**EXERCISE AIM:** Repeat exactly the lines that run from the one containing "let required := if" to the end of the data, and leave out all others.

**SOURCE INFORMATION:**
···

Definition no_payment (s : state) : Payment :=
  MkPayment (LnID (s_loan s)) (LnName (s_loan s)) "" 0 0 (LnReason (s_loan s)).

(** The instalment due on a bank date: interest first, and everything owed on
    the last date. *)
Definition pay_instalment (s : state) (due : Date) : res (state * Payment) :=
  s ← accrue_to s due;
  owed ← add (s_balance s) (s_interest s);
  let scheduled := minor (ScheduledPayment (LnContract (s_loan s))) in
  let required := if (owed <? scheduled) || Nat.eqb (s_index s) (length (s_dates s) - 1)
    then owed else scheduled in
  if required <=? s_interest s then invalid
  else Ok (with_paid s (isub (s_balance s) (isub required (s_interest s))) 0 (S (s_index s)),
    MkPayment (LnID (s_loan s)) (LnName (s_loan s)) (text (Dates.String due)) required 0
      (LnReason (s_loan s))).

(** [None] where the loop continues without an entry. *)
Definition require (first : bool) (on : Date) (month : string) (s : state) :
    res (state * option Payment) :=
  if s_balance s =? 0 then Ok (s, None)
  else if negb (is_supported s)
  then Ok (s, if stated_month first month s then Some (stated_payment s) else None)
  else match s_dates s !! s_index s with
    | Some due =>
        if After due on then Ok (s, Some (no_payment s))
        else '(s, p) ← pay_instalment s due; Ok (s, Some p)
    | None => Ok (s, Some (no_payment s))
    end.

Fixpoint require_all (first : bool) (on : Date) (month : string) (states : list state) (total : Z) :
    res (list state * Z * list Payment) :=
  match states with
  | [] => Ok ([], total, [])
  | s :: states =>
      '(s, p) ← require first on month s;
      total ← match p with Some p => add total (PyRequired p) | None => Ok total end;
      '(states, total, ps) ← require_all first on month states total;
      Ok (s :: states, total, option_list p ++ ps)
  end.

Definition takes_extra (s : state) (left : Z) : bool :=
  negb (s_balance s =? 0) && is_supported s && negb (OptionalExcluded (s_loan s)) && negb (left =? 0).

···

**ANSWER SPACE:**
  let required := if (owed <? scheduled) || Nat.eqb (s_index s) (length (s_dates s) - 1)
    then owed else scheduled in
  if required <=? s_interest s then invalid
  else Ok (with_paid s (isub (s_balance s) (isub required (s_interest s))) 0 (S (s_index s)),
    MkPayment (LnID (s_loan s)) (LnName (s_loan s)) (text (Dates.String due)) required 0
      (LnReason (s_loan s))).

(** [None] where the loop continues without an entry. *)
Definition require (first : bool) (on : Date) (month : string) (s : state) :
    res (state * option Payment) :=
  if s_balance s =? 0 then Ok (s, None)
  else if negb (is_supported s)
  then Ok (s, if stated_month first month s then Some (stated_payment s) else None)
  else match s_dates s !! s_index s with
    | Some due =>
        if After due on then Ok (s, Some (no_payment s))
        else '(s, p) ← pay_instalment s due; Ok (s, Some p)
    | None => Ok (s, Some (no_payment s))
    end.

Fixpoint require_all (first : bool) (on : Date) (month : string) (states : list state) (total : Z) :
    res (list state * Z * list Payment) :=
  match states with
  | [] => Ok ([], total, [])
  | s :: states =>
      '(s, p) ← require first on month s;
      total ← match p with Some p => add total (PyRequired p) | None => Ok total end;
      '(states, total, ps) ← require_all first on month states total;
      Ok (s :: states, total, option_list p ++ ps)
  end.

Definition takes_extra (s : state) (left : Z) : bool :=
  negb (s_balance s =? 0) && is_supported s && negb (OptionalExcluded (s_loan s)) && negb (left =? 0).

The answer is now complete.